The year 2020 marks the sixth consecutive year that a storm has formed in April or May. But the presence of Tropical Storm Arthur, says Masson, does not necessarily mean the upcoming season will be wild and woolly.

“We look at other indicators; sea-surface temperature, how much windshear is in the atmosphere,” said Masson. “And this changes month-to-month. So even though we’ve had the past few years an above-average hurricane season, prior to that 2014 and even 2015 – when we did have an early system – it really wasn’t an above-active hurricane season.”

Closer to home, Florida’s 67 emergency operations centers – as well as the state – are preparing for the season while also battling the coronavirus.

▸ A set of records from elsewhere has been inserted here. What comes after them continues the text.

Ltac settings_projections_in H :=
  cbn [AppRootURL AppLogoURL AppFaviconURL AppFromEmail AppNotifyEmails
       AppBatchSize AppConcurrency AppMaxSendErrors AppMessageRate Messengers
       PrivacyAllowBlacklist PrivacyAllowExport PrivacyAllowWipe
       PrivacyExportable SMTP UploadProvider UploadFilesystemUploadPath
       UploadFilesystemUploadURI UploadS3AwsAccessKeyID
       UploadS3AwsDefaultRegion UploadS3AwsSecretAccessKey UploadS3Bucket
       UploadS3BucketDomain UploadS3BucketPath UploadS3BucketType
       UploadS3Expiry] in H.

Lemma scrub_encode (s1 s : settings) :
  encodeSettings s1 = encodeSettings s ->
  encodeSettings (scrub s1) = encodeSettings (scrub s).
Proof.
  intros H. pose proof (encodeSettings_SMTP _ _ H) as Hs.
  apply clearPasswords_encode in Hs.
  destruct s1, s. unfold scrub, encodeSettings in *.
  settings_projections_in H. settings_projections_in Hs.
  cbn [set_SMTP set_UploadS3AwsSecretAccessKey]. settings_projections.
  injection H. intros. rewrite Hs. congruence.
Qed.

(** A read after a successful update returns the document of the update
    with its secrets blanked: what the read sends encodes to the same JSON
    as the decoded body with every password and the S3 secret key
    emptied. *)
Theorem read_after_update (e e' : env) (req : body) (st : state) (s : settings) :
  decodeBody req = Some s ->
  enabledBlocks s <> 0%nat ->
  execErr e = None ->
  getErr e' = None ->
  exists s',
    fst (run (handleGetSettings e') (snd (run (handleUpdateSettings e req) st))) =
      JSON StatusOK (OkSettings s') /\
    encodeSettings s' = encodeSettings (scrub s).
Proof.
  intros Hd Hen Hx Hg.
  apply enabledBlocks_hasEnabled in Hen.
  destruct (update_success e req st s Hd Hen Hx) as (Hst & _).
  destruct (Unmarshal_encodeSettings s (decodeBody_wf _ _ Hd)) as (s1 & E1 & M1).
  exists (scrub s1). split.
  - rewrite get_run, Hg, Hst. cbv zeta. rewrite E1. reflexivity.
  - apply scrub_encode. exact M1.
Qed.


Lemma wfSettings_scrub (s : settings) : wfSettings s -> wfSettings (scrub s).
Proof.
  destruct s. unfold wfSettings, scrub. simpl.
  intros (H1 & H2 & H3 & H4 & H5 & Hm & Hs). repeat split; try assumption.
  destruct SMTP0 as [|es sp]; simpl in *; [constructor|].
  pose proof (clearPasswordsFrom_map [] es) as E. simpl in E. rewrite E.
  apply Forall_app in Hs. destruct Hs as (He & Hp).
  apply Forall_app. split; [|exact Hp].
  clear Hp E. induction He as [|b l Hb _ IH]; simpl; [constructor|].
  constructor; [|exact IH].
  destruct b. exact Hb.
Qed.

Lemma hasEnabled_clear (l : list smtpBlock) :
  hasEnabled (map (set_Password "") l) = hasEnabled l.
Proof.
  induction l as [|b l IH]; simpl; [reflexivity|].
  rewrite IH. destruct b; reflexivity.
Qed.

Lemma password_cleared (l : list smtpBlock) :
  Forall (fun b => member "password" b = Some (JStr ""))
         (map encodeSmtp (map (set_Password "") l)).
Proof.
  induction l as [|b l IH]; simpl; constructor; [|exact IH].
  destruct b; reflexivity.
Qed.

(** Sending back what a read returned erases the secrets: when the
    document [s] a read returned has an enabled block and is sent as the
    body of an update that the store accepts, the stored blob has an empty
    S3 secret key and an empty password in every SMTP block. *)
Theorem get_then_put_erases_secrets (e1 e2 : env) (st : state) (code : Z)
    (s : settings) :
  fst (run (handleGetSettings e1) st) = JSON code (OkSettings s) ->
  enabledBlocks s <> 0%nat ->
  execErr e2 = None ->
  let st' :=
    snd (run (handleUpdateSettings e2 (Body (encodeSettings s)))
             (snd (run (handleGetSettings e1) st))) in
  member "upload.s3.aws_secret_access_key" (stored st') = Some (JStr "") /\
  exists bs,
    member "smtp" (stored st') = Some (JArr bs) /\
    List.length bs = List.length (elems (SMTP s)) /\
    Forall (fun b => member "password" b = Some (JStr "")) bs.
Proof.
  intros Hr Hen Hx. cbv zeta.
  rewrite get_run in Hr. destruct (getErr e1); [discriminate|].
  cbv zeta in Hr.
  destruct (Unmarshal (stored st)) as [s0|] eqn:E0; [|discriminate].
  simpl in Hr. injection Hr as _ Hs.
  change (scrub s0 = s) in Hs. subst s.
  pose proof (wfSettings_scrub _ (Unmarshal_wf _ _ E0)) as W.
  destruct (Unmarshal_encodeSettings _ W) as (s1 & E1 & M1).
  apply enabledBlocks_hasEnabled in Hen.
  destruct (update_success e2 (Body (encodeSettings (scrub s0)))
              (snd (run (handleGetSettings e1) st)) s1 E1) as (Hst & _).
  { rewrite (hasEnabled_same_encoding _ _ M1). exact Hen. }
  { exact Hx. }
  rewrite Hst, M1. clear Hst M1 E1 W.
  destruct s0. unfold scrub in *. simpl in Hen.
  split; [reflexivity|].
  destruct SMTP0 as [|es sp]; simpl in Hen; [discriminate|].
  exists (map encodeSmtp (map (set_Password "") es)).
  cbn [set_SMTP set_UploadS3AwsSecretAccessKey SMTP clearPasswords elems].
  pose proof (clearPasswordsFrom_map [] es) as E. simpl in E. rewrite E.
  split; [reflexivity|]. split; [rewrite !length_map; reflexivity|].
  apply password_cleared.
Qed.
(** * Bazel BEP failure analyzer: the synthetic BEP generator, the engine's
      limits and the record framing they share

    The development embeds [utils/generate_large_bep_files.py] and
    [bin/config.py] and relates the generator's output to the length-prefixed
    record format read by the analyzer's [RecordStream]. *)

From Stdlib Require Import ZArith NArith PArith Lia Bool List.
From Stdlib Require Import Strings.Ascii Strings.String Strings.Byte.
From Stdlib Require Import SpecFloat.
From Stdlib Require Import DecimalString DecimalPos DecimalN DecimalZ.
Import ListNotations.

Local Open Scope Z_scope.
Local Open Scope list_scope.

(* ================================================================= *)
(** ** Python values used by the sources *)

Module Py.

(** The exceptions the embedded code can raise. *)
Inductive exn : Set :=
| ZeroDivisionError
| OverflowError
| ValueError
| UnicodeEncodeError.

(** A computation that returns or raises. *)
Inductive result (A : Type) : Type :=
| Ok (a : A)
| Raise (e : exn).
Arguments Ok {A} a.
Arguments Raise {A} e.

Definition rbind {A B} (r : result A) (k : A -> result B) : result B :=
  match r with
  | Ok a => k a
  | Raise e => Raise e
  end.

Fixpoint rmap {A B} (f : A -> result B) (l : list A) : result (list B) :=
  match l with
  | [] => Ok []
  | x :: l' =>
      rbind (f x) (fun y => rbind (rmap f l') (fun ys => Ok (y :: ys)))
  end.

(** [bytes] objects. *)
Definition bytes := list byte.

Definition byte_val (b : byte) : Z := Z.of_N (Byte.to_N b).

(** The low eight bits of a number, as a byte. *)
Definition byte_of_N (n : N) : byte := byte_of_ascii (ascii_of_N n).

“We’ve always had a hurricane plan, we’ve always had our shelters identified,” said Eric Gilmore, who heads emergency ops in Escambia County. “It’s now the CDC guidance we’re getting; the social distancing you’ve seen in the past couple of months. Otherwise, we would go into this hurricane season with just our preparedness message; making sure our citizens are prepared and ready for hurricane season. But now because of [coronavirus] we’re having to make different planning.”

Another concern is what happens after a storm, when debris and other damage must be addressed. A decline in volunteerism, which actually began with the series of tornadoes in the northern states, is being exacerbated by the pandemic.

“To be honest with you, we’ve seen a decline in volunteerism after disasters after tornadoes in our northern states [earlier this year],” said Gilmore. “We’ve seen a decline in people coming out and volunteering for cleanup because of COVID-19. That was something we heard from agencies responding to the tornadoes.”

NOAA’s outlook is for overall seasonal activity and is not a landfall forecast. The Climate Prediction Center will update the 2020 Atlantic seasonal outlook in August, prior to the historical peak of the season.